[Task material Boundary: Start]
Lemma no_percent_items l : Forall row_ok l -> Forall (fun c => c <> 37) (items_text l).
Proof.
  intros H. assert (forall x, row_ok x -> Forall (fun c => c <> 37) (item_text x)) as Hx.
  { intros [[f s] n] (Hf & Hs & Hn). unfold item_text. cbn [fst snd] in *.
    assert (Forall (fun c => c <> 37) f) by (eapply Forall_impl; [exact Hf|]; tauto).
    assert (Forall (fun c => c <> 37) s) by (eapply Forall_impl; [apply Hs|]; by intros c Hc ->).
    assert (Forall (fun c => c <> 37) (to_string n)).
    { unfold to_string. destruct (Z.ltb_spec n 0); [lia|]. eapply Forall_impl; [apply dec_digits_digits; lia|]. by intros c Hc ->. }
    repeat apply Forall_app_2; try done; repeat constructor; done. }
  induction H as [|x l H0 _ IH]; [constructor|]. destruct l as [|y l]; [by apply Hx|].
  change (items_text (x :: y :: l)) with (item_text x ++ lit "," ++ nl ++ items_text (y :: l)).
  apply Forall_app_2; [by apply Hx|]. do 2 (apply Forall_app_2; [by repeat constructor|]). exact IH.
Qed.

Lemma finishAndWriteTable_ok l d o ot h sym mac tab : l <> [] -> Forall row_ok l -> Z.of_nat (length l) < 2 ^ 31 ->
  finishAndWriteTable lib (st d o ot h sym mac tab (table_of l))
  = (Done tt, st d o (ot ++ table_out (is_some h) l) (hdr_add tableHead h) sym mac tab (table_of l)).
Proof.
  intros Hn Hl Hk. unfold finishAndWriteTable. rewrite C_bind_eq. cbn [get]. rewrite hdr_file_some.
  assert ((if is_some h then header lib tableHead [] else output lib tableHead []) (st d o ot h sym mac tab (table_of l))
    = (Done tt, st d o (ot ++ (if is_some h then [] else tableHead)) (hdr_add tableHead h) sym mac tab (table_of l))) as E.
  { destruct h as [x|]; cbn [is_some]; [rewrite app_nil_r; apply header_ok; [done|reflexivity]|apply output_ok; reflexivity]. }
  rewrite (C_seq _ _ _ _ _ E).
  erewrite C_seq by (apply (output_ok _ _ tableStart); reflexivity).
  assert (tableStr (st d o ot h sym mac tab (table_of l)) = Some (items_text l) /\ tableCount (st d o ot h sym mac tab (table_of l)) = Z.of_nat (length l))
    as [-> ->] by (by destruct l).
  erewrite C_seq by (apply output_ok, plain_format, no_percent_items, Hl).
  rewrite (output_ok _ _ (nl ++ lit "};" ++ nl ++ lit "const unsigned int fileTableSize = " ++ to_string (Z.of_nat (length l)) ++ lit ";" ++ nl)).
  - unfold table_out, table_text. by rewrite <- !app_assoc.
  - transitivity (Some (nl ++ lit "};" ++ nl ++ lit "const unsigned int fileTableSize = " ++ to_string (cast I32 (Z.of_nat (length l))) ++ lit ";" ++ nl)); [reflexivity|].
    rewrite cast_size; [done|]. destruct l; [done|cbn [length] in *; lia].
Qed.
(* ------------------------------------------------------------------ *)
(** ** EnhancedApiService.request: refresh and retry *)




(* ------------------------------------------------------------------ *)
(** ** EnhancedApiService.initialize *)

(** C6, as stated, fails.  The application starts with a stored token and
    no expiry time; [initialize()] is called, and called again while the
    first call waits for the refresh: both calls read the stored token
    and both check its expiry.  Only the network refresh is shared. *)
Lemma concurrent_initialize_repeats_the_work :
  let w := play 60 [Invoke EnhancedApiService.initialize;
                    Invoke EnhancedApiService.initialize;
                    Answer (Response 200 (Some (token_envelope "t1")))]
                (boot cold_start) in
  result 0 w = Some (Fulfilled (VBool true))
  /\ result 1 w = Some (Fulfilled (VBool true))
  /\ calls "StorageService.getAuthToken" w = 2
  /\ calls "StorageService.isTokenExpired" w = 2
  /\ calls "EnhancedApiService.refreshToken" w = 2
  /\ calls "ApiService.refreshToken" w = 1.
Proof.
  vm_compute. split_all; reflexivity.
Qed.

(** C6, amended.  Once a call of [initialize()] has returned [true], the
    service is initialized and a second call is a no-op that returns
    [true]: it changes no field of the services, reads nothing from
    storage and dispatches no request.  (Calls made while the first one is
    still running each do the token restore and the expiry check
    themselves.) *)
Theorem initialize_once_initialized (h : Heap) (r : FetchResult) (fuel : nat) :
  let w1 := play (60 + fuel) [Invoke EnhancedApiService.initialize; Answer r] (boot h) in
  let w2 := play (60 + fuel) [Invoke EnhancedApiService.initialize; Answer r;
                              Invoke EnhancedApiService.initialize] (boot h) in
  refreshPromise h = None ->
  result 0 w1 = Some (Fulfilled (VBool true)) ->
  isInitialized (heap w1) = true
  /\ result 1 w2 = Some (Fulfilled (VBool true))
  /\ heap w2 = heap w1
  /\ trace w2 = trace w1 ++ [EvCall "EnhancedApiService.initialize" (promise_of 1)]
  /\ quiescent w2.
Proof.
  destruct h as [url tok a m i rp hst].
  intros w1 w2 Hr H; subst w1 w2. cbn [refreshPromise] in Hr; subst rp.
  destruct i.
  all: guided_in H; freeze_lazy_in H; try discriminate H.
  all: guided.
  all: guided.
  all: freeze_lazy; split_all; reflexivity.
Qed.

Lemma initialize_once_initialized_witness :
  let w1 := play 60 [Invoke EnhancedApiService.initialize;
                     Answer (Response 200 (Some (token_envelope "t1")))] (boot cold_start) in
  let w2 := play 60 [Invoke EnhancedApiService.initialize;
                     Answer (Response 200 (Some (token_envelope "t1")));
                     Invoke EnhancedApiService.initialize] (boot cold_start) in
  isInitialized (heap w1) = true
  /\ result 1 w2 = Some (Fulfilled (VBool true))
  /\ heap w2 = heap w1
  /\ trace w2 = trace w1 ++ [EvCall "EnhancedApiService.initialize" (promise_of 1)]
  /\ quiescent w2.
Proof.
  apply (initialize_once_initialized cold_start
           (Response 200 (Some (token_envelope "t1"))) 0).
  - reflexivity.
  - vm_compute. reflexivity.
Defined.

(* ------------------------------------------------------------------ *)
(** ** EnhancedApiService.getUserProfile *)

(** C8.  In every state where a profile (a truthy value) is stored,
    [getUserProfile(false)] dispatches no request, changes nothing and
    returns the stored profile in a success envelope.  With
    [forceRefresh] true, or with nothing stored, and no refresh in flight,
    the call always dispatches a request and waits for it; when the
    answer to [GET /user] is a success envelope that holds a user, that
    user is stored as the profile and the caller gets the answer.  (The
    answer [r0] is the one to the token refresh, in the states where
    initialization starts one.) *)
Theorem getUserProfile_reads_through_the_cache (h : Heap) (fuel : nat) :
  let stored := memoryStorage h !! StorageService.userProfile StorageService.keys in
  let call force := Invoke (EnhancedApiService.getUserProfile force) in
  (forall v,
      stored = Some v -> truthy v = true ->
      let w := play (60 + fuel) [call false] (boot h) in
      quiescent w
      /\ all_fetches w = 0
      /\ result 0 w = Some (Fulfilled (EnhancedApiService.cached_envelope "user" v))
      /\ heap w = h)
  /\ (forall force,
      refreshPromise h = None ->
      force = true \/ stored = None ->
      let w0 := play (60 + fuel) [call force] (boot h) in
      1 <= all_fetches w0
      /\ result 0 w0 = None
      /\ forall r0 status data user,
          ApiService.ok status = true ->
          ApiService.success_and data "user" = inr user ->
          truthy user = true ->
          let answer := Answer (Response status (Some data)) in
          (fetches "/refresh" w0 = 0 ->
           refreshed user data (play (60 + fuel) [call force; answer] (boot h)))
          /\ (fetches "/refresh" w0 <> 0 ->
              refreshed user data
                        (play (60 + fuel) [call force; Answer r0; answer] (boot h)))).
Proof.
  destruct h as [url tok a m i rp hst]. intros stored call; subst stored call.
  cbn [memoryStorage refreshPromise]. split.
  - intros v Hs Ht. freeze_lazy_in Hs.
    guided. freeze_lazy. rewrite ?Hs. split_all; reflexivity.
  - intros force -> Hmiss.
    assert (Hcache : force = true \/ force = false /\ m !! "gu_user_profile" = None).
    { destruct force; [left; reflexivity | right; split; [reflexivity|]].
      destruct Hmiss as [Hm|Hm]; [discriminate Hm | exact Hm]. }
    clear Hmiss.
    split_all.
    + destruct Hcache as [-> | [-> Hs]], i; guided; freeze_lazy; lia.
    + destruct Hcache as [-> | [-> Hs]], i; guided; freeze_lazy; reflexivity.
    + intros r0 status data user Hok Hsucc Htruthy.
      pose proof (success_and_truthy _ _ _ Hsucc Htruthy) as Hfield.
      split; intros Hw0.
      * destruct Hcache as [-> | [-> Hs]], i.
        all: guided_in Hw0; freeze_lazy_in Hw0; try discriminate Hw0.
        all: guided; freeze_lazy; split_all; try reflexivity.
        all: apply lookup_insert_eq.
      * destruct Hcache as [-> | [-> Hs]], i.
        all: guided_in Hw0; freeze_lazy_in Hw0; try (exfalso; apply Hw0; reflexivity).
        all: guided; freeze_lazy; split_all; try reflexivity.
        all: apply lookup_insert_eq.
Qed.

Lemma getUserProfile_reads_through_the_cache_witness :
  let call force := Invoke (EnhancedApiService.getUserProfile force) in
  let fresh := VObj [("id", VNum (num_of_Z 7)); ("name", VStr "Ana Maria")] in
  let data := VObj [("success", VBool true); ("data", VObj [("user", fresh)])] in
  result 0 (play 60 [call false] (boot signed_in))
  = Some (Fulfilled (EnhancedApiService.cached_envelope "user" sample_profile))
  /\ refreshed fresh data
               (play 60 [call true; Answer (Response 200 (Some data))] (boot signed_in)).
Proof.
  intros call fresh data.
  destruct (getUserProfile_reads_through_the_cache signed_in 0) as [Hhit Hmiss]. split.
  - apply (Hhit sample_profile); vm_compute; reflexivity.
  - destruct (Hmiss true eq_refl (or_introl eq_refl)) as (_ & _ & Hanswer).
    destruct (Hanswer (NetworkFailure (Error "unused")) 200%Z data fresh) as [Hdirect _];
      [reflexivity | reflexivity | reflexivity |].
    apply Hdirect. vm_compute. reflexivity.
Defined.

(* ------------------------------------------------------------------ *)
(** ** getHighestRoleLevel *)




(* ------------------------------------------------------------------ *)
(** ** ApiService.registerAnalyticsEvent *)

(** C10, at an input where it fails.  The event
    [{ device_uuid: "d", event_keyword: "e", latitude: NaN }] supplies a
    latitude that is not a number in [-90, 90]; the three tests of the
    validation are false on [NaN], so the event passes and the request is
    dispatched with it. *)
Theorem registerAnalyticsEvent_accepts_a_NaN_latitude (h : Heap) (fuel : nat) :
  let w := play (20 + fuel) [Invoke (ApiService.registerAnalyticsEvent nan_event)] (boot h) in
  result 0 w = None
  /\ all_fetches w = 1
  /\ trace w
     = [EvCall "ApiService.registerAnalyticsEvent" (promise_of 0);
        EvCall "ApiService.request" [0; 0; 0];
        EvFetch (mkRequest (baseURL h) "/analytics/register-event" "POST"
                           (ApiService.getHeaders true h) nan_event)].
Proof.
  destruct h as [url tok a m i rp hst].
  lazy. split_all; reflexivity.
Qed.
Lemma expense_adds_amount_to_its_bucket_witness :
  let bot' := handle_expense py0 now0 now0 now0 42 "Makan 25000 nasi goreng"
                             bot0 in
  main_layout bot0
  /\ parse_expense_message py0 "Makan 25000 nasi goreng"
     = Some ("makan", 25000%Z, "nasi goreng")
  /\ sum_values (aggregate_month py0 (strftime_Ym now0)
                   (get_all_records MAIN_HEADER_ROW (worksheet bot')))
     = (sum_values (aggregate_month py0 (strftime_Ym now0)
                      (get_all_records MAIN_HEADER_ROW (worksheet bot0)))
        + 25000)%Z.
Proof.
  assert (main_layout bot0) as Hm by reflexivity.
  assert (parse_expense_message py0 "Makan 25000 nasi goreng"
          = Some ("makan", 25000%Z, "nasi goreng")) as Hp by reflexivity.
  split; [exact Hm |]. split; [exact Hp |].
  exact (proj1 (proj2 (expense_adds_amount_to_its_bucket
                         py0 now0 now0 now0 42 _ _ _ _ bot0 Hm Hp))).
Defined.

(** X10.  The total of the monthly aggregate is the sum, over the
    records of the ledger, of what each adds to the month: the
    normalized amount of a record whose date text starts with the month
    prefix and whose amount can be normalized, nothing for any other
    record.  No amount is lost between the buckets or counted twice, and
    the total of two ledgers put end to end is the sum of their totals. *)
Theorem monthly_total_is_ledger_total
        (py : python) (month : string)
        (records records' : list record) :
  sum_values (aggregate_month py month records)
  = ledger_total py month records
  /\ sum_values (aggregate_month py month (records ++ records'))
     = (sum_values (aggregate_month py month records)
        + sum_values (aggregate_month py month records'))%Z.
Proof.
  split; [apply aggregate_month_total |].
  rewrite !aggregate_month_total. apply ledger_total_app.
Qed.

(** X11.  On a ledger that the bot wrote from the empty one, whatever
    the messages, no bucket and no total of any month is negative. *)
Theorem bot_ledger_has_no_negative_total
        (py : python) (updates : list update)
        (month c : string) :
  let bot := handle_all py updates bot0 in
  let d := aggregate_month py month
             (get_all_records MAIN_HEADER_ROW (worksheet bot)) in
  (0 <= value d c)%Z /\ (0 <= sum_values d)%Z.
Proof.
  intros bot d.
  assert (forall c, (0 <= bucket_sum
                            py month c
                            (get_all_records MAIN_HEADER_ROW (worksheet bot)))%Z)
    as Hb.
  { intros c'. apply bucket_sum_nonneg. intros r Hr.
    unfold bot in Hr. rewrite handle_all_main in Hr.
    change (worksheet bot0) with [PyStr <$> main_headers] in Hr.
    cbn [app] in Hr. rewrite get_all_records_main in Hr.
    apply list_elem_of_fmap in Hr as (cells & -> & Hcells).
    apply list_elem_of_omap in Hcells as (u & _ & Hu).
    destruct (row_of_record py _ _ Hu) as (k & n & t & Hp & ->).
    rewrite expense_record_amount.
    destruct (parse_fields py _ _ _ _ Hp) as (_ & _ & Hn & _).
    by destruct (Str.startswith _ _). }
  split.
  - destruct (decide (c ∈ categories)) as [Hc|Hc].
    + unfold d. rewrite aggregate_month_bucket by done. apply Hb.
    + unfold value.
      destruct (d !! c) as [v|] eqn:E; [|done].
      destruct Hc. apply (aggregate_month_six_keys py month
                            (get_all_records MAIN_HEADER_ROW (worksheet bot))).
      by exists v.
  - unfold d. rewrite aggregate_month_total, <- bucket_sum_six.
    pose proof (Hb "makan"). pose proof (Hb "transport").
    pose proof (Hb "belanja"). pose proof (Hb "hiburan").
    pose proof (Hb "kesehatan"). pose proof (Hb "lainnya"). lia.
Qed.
[Task material Boundary: End]
- **Instructions for the task**: Starting with the first line of the data above, copy each line exactly until you reach the line with "intros Hn Hl"; include that line as well.

- **Expected output**:
Lemma no_percent_items l : Forall row_ok l -> Forall (fun c => c <> 37) (items_text l).
Proof.
  intros H. assert (forall x, row_ok x -> Forall (fun c => c <> 37) (item_text x)) as Hx.
  { intros [[f s] n] (Hf & Hs & Hn). unfold item_text. cbn [fst snd] in *.
    assert (Forall (fun c => c <> 37) f) by (eapply Forall_impl; [exact Hf|]; tauto).
    assert (Forall (fun c => c <> 37) s) by (eapply Forall_impl; [apply Hs|]; by intros c Hc ->).
    assert (Forall (fun c => c <> 37) (to_string n)).
    { unfold to_string. destruct (Z.ltb_spec n 0); [lia|]. eapply Forall_impl; [apply dec_digits_digits; lia|]. by intros c Hc ->. }
    repeat apply Forall_app_2; try done; repeat constructor; done. }
  induction H as [|x l H0 _ IH]; [constructor|]. destruct l as [|y l]; [by apply Hx|].
  change (items_text (x :: y :: l)) with (item_text x ++ lit "," ++ nl ++ items_text (y :: l)).
  apply Forall_app_2; [by apply Hx|]. do 2 (apply Forall_app_2; [by repeat constructor|]). exact IH.
Qed.

Lemma finishAndWriteTable_ok l d o ot h sym mac tab : l <> [] -> Forall row_ok l -> Z.of_nat (length l) < 2 ^ 31 ->
  finishAndWriteTable lib (st d o ot h sym mac tab (table_of l))
  = (Done tt, st d o (ot ++ table_out (is_some h) l) (hdr_add tableHead h) sym mac tab (table_of l)).
Proof.
  intros Hn Hl Hk. unfold finishAndWriteTable. rewrite C_bind_eq. cbn [get]. rewrite hdr_file_some.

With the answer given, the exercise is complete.